### RECORDS TO PROCESS

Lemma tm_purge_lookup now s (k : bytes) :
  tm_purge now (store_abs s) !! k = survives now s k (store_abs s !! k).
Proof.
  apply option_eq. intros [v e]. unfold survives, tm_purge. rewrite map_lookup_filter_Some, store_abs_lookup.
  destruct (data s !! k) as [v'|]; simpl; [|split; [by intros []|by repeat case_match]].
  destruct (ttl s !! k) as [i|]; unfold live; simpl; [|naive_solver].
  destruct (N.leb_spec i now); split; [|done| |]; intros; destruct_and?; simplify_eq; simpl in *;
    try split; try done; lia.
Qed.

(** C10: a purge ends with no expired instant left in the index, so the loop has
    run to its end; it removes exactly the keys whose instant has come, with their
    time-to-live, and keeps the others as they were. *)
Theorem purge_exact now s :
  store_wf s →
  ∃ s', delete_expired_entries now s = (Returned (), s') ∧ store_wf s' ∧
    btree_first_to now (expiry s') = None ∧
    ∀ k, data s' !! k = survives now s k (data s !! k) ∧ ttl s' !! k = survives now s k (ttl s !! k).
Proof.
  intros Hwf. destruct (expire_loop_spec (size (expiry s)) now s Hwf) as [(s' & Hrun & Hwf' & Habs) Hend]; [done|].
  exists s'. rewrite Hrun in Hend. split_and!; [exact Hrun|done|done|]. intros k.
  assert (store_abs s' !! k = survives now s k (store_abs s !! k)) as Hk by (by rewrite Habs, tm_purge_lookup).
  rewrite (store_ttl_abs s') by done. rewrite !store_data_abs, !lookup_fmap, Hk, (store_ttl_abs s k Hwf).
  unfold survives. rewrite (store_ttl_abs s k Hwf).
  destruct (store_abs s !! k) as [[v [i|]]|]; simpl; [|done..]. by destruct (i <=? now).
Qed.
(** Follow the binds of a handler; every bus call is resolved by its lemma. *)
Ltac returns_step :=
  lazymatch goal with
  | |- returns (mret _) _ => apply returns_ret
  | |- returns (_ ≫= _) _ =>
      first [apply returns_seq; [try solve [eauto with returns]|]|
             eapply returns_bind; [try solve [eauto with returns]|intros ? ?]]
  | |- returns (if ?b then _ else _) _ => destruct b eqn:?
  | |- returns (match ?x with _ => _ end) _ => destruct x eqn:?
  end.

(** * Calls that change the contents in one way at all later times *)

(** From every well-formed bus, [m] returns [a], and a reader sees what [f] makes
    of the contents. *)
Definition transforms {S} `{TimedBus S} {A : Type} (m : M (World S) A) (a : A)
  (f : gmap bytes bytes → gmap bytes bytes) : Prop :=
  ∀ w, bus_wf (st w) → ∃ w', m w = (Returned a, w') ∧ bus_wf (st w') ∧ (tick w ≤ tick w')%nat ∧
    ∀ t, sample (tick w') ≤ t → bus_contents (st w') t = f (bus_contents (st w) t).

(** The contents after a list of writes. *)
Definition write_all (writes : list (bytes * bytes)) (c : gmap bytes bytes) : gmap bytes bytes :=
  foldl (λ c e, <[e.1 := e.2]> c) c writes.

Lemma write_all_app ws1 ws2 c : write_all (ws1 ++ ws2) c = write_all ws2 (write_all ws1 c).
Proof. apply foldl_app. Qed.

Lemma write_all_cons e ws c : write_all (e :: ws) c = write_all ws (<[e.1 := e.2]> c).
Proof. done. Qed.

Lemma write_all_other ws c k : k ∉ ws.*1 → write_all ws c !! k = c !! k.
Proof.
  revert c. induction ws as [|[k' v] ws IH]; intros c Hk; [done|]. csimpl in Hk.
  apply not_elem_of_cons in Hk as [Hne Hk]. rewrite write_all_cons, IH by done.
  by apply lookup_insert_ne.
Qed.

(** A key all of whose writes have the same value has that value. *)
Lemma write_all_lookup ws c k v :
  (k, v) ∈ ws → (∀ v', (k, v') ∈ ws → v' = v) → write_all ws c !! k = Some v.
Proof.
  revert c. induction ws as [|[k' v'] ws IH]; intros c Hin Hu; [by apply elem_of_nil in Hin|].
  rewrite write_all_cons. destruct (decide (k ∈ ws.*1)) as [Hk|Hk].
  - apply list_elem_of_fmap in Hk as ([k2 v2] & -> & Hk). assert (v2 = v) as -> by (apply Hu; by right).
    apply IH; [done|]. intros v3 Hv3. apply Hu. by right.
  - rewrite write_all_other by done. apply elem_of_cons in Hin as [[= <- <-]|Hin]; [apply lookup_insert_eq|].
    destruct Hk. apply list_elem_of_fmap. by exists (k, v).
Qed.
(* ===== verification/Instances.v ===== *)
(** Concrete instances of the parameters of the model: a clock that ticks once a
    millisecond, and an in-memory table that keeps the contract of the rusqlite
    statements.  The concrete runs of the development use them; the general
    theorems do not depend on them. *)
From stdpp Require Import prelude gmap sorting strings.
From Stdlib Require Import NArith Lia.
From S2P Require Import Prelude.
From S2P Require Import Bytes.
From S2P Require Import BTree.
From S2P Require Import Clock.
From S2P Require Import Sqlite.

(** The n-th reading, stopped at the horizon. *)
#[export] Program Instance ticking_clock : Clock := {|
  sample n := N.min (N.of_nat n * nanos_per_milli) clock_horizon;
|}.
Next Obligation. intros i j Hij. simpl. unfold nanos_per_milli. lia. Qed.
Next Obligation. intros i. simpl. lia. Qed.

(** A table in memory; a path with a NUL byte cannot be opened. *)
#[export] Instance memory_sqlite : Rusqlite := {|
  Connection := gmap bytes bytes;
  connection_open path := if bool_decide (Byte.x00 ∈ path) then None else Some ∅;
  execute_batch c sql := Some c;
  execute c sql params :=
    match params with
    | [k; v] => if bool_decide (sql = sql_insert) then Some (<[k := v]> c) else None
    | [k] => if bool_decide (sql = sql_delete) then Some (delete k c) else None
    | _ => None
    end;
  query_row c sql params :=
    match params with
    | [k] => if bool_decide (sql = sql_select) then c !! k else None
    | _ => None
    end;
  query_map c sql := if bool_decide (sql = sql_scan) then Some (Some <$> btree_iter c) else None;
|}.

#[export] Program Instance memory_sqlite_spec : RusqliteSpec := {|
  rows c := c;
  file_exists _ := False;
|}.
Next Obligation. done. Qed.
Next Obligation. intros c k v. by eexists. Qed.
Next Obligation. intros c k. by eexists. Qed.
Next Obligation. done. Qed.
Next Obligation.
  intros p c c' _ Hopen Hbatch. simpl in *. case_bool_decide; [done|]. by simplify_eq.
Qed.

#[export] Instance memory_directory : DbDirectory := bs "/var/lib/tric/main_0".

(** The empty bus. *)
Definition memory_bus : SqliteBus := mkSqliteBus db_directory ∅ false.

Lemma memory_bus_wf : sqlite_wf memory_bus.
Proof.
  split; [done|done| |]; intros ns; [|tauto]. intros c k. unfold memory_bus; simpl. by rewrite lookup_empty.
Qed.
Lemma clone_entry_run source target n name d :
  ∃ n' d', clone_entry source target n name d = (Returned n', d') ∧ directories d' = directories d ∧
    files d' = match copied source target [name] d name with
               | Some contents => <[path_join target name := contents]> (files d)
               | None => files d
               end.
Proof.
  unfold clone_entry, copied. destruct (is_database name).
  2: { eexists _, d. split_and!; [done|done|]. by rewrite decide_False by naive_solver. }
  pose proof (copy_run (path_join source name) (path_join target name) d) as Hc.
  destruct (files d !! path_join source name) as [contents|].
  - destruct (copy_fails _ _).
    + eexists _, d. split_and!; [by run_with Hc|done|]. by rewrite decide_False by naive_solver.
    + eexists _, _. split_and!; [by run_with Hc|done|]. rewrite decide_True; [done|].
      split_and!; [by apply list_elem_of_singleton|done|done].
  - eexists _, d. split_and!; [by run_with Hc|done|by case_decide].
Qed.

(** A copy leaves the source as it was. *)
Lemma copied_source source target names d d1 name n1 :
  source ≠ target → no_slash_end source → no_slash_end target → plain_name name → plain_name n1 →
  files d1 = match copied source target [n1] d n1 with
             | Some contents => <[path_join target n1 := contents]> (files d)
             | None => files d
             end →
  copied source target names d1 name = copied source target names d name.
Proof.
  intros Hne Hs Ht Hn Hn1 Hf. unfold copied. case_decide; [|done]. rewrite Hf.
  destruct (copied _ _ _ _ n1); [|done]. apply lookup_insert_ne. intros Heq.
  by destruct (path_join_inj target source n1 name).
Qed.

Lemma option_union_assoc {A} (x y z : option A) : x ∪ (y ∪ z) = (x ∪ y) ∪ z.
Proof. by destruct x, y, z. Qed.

######

▶ _TASK_:
Copy out each line carrying the string "revert" from the data.

▶ _RESPONSE_:
  revert c. induction ws as [|[k' v] ws IH]; intros c Hk; [done|]. csimpl in Hk.
  revert c. induction ws as [|[k' v'] ws IH]; intros c Hin Hu; [by apply elem_of_nil in Hin|].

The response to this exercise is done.